[RECORDS — start]

Lemma dashboard_follows_role_witness :
  Dashboard
    (inline_value
       (mkState (Some (mkUser "u-1")) None
          (Some (mkProfile "p-1" "staff" (Some "t-9"))) None false true
          Dedup.Sharing.init []))
  = RoleError (Some "staff").
Proof.
  destruct (dashboard_follows_role
              (mkState (Some (mkUser "u-1")) None
                 (Some (mkProfile "p-1" "staff" (Some "t-9"))) None false true
                 Dedup.Sharing.init [])
              (mkUser "u-1") eq_refl eq_refl) as [-> ->].
  reflexivity.
Defined.

End Roles.

(** ** Further properties of the premium-gated page *)

Module PageLaws.
Import POS.

Lemma guard_redirects a pg v :
  guard a pg = Some v →
  v = Navigate "/dashboard" ∨
  v = Navigate (String.append "/pos-access/" (template (slug pg))).
Proof.
  unfold guard. intros H.
  repeat case_match; simplify_eq; eauto.
Qed.

Lemma guarded_views a pg :
  guarded a pg ≠ LoadingScreen ∧ guarded a pg ≠ TimeoutScreen.
Proof.
  unfold guarded. destruct (user a); [|done].
  destruct (guard a pg) as [v|] eqn:Hg.
  - by destruct (guard_redirects _ _ _ Hg) as [->| ->].
  - by case_match.
Qed.

Lemma guarded_auth a pg :
  guarded a pg = Navigate "/auth" ↔ user a = None.
Proof.
  unfold guarded. destruct (user a) as [u|]; [|done]. split; [|done].
  destruct (guard a pg) as [v|] eqn:Hg.
  - by destruct (guard_redirects _ _ _ Hg) as [->| ->].
  - by case_match.
Qed.

(** While [checkingSubscription] is true the component redirects nowhere,
    and while the tenant state is null the only redirect it can make is the
    one to the login page, in both forms of the page. *)
Theorem no_redirect_without_tenant (a : auth) (pg : page) (to : string) :
  (checkingSubscription pg = true →
   POSSystem a pg ≠ Navigate to ∧ POSSystem_timer a pg ≠ Navigate to) ∧
  (tenant pg = None → to ≠ "/auth" →
   POSSystem a pg ≠ Navigate to ∧ POSSystem_timer a pg ≠ Navigate to).
Proof.
  split.
  - intros Hc. unfold POSSystem, POSSystem_timer. rewrite Hc.
    rewrite orb_true_r. simpl. by destruct (loadingTimeout pg).
  - intros Ht Hto.
    assert (guarded a pg ≠ Navigate to) as Hg.
    { unfold guarded, guard. rewrite Ht.
      destruct (user a); [|congruence]. by case_match. }
    unfold POSSystem, POSSystem_timer. split; repeat case_match; done.
Qed.

Lemma no_redirect_without_tenant_witness :
  POSSystem
    (mkAuth (Some (Auth.mkUser "u-1")) false false true None)
    (mkPage (Some "unknown-slug") None false false)
  ≠ Navigate "/pos-access/unknown-slug".
Proof.
  apply (proj2 (no_redirect_without_tenant
                  (mkAuth (Some (Auth.mkUser "u-1")) false false true None)
                  (mkPage (Some "unknown-slug") None false false)
                  "/pos-access/unknown-slug"));
    [reflexivity|discriminate].
Defined.

(** X15. The page sends the visitor to the login page exactly when nothing
    is loading any more and there is no user; in the form whose timeout
    screen depends on the timer alone, only if moreover the timer has not
    fired. *)
Theorem login_redirect_iff (a : auth) (pg : page) :
  (POSSystem a pg = Navigate "/auth" ↔
   user a = None ∧ loading a = false ∧ checkingSubscription pg = false) ∧
  (POSSystem_timer a pg = Navigate "/auth" ↔
   user a = None ∧ loading a = false ∧ checkingSubscription pg = false ∧
   loadingTimeout pg = false).
Proof.
  pose proof (guarded_auth a pg) as Hg.
  unfold POSSystem, POSSystem_timer.
  destruct (loading a), (checkingSubscription pg), (loadingTimeout pg);
    simpl; rewrite ?Hg; split; split; intros; destruct_and?; done.
Qed.

(** X16. The two forms of the page return the same view unless the page
    timer has fired after everything was loaded; then the one shows the
    timeout screen, whatever the user and the tenant, and the other goes on
    to the checks and never shows the timeout screen. *)
Theorem forms_differ_after_timer_only (a : auth) (pg : page) :
  (loadingTimeout pg = false ∨ loading a = true
   ∨ checkingSubscription pg = true →
   POSSystem a pg = POSSystem_timer a pg) ∧
  (loadingTimeout pg = true → loading a = false →
   checkingSubscription pg = false →
   POSSystem_timer a pg = TimeoutScreen ∧
   POSSystem a pg = guarded a pg ∧
   POSSystem a pg ≠ TimeoutScreen).
Proof.
  pose proof (guarded_views a pg) as [_ Hg].
  unfold POSSystem, POSSystem_timer. split.
  - destruct (loading a), (checkingSubscription pg), (loadingTimeout pg);
      simpl; try done; intros [|[|]]; done.
  - by intros -> -> ->.
Qed.

Lemma forms_differ_after_timer_only_witness :
  POSSystem_timer
    (mkAuth (Some (Auth.mkUser "u-1")) false false true (Some "t-1"))
    (mkPage (Some "luigi") (Some (mkTenant "t-1" "premium")) false true)
  = TimeoutScreen ∧
  POSSystem
    (mkAuth (Some (Auth.mkUser "u-1")) false false true (Some "t-1"))
    (mkPage (Some "luigi") (Some (mkTenant "t-1" "premium")) false true)
  ≠ TimeoutScreen.
Proof.
  destruct (proj2 (forms_differ_after_timer_only
              (mkAuth (Some (Auth.mkUser "u-1")) false false true (Some "t-1"))
              (mkPage (Some "luigi") (Some (mkTenant "t-1" "premium"))
                 false true)) eq_refl eq_refl eq_refl) as (H1 & _ & H3).
  exact (conj H1 H3).
Defined.

(** X17. For a signed-in visitor of a premium tenant, once nothing is
    loading, the page redirects to the dashboard exactly when the visitor
    is not an admin, is a restaurant owner, and has a non-empty own tenant
    that differs from the tenant of the page; in every other case it shows
    the POS dashboard.  In particular a restaurant owner whose own tenant
    is still null is shown the POS dashboard of any premium tenant. *)
Theorem ownership_redirect_iff (a : auth) (pg : page)
    (u : Auth.User) (t : tenant_row) :
  user a = Some u → loading a = false → checkingSubscription pg = false →
  tenant pg = Some t → subscription_plan t = "premium" →
  (POSSystem a pg = Navigate "/dashboard" ↔
   isAdmin a = false ∧ isRestaurantOwner a = true ∧
   ∃ own, tenantId a = Some own ∧ own ≠ "" ∧ own ≠ id t) ∧
  (POSSystem a pg ≠ Navigate "/dashboard" → POSSystem a pg = POSDashboard).
Proof.
  intros Hu Hl Hc Ht Hp. rewrite POSSystem_loaded by done.
  unfold guarded, guard. rewrite Hu, Ht, Hp. simpl.
  destruct (isAdmin a); simpl.
  { split; [|done]. split; [done|]. by intros (? & _). }
  destruct (isRestaurantOwner a); simpl.
  2: { split; [|done]. split; [done|]. by intros (_ & ? & _). }
  destruct (tenantId a) as [own|]; simpl.
  2: { split; [|done]. split; [done|]. by intros (_ & _ & ? & ? & _). }
  destruct (String.eqb_spec own "") as [->|Hne]; simpl.
  { split; [|done]. split; [done|]. intros (_ & _ & own & [= <-] & ? & _).
    done. }
  destruct (decide (Some (id t) = Some own)) as [Heq|Hneq].
  - rewrite bool_decide_eq_true_2 by done. simpl. split; [|done].
    split; [done|]. intros (_ & _ & own' & [= <-] & _ & ?). congruence.
  - rewrite bool_decide_eq_false_2 by done. simpl. split; [|done].
    split; [|done]. intros _. split_and!; try done.
    exists own. split_and!; try done. congruence.
Qed.

Lemma ownership_redirect_iff_witness :
  POSSystem
    (mkAuth (Some (Auth.mkUser "u-1")) false false true None)
    (mkPage (Some "mario") (Some (mkTenant "t-B" "premium")) false false)
  = POSDashboard.
Proof.
  apply (proj2 (ownership_redirect_iff
                  (mkAuth (Some (Auth.mkUser "u-1")) false false true None)
                  (mkPage (Some "mario") (Some (mkTenant "t-B" "premium"))
                     false false)
                  (Auth.mkUser "u-1") (mkTenant "t-B" "premium")
                  eq_refl eq_refl eq_refl eq_refl eq_refl)).
  discriminate.
Defined.

End PageLaws.

(** ** pages/POSSystem.tsx: the tenant lookup of the page *)

(** Blocks of statements over any state, ending as those of the provider
    do. *)
Module Block.
Section Block.
Context {S : Type}.

Definition block : Type := S → Auth.completion * S.

Definition skip : block := λ s, (Auth.Normal, s).
Definition ret : block := λ s, (Auth.Return, s).
Definition throw (e : Auth.Err) : block := λ s, (Auth.Throw e, s).

Definition seq (a b : block) : block :=
  λ s, match a s with
       | (Auth.Normal, s') => b s'
       | r => r
       end.

Definition try_catch (body : block) (handler : Auth.Err → block) : block :=
  λ s, match body s with
       | (Auth.Throw e, s') => handler e s'
       | r => r
       end.

Definition try_finally (body fin : block) : block :=
  λ s, let '(c, s') := body s in
       let '(c', s'') := fin s' in
       (match c' with Auth.Normal => c | _ => c' end, s'').

Definition await {A} (r : outcome A Auth.Err) (k : A → block) : block :=
  match r with
  | Fulfilled a => k a
  | Rejected e => throw e
  end.

End Block.
End Block.

Module Subscription.
Import POS.

(** The page together with the error notifications it has shown, each by
    its translation key. *)
Record fx : Type := mkFx {
  page_of : page;
  toasts : list string;
}.

Definition setTenant (v : option tenant_row) : @Block.block fx :=
  λ s, (Auth.Normal,
        mkFx (mkPage (slug (page_of s)) v
                     (checkingSubscription (page_of s))
                     (loadingTimeout (page_of s)))
             (toasts s)).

[RECORDS — finish]

WORK ITEM:
Among the lines of the records, copy out each one that contains the word "checkingSubscription".

SOLUTION FOR THIS PROBLEM:
(** While [checkingSubscription] is true the component redirects nowhere,
  (checkingSubscription pg = true →
   user a = None ∧ loading a = false ∧ checkingSubscription pg = false) ∧
   user a = None ∧ loading a = false ∧ checkingSubscription pg = false ∧
  destruct (loading a), (checkingSubscription pg), (loadingTimeout pg);
   ∨ checkingSubscription pg = true →
   checkingSubscription pg = false →
  - destruct (loading a), (checkingSubscription pg), (loadingTimeout pg);
  user a = Some u → loading a = false → checkingSubscription pg = false →
                     (checkingSubscription (page_of s))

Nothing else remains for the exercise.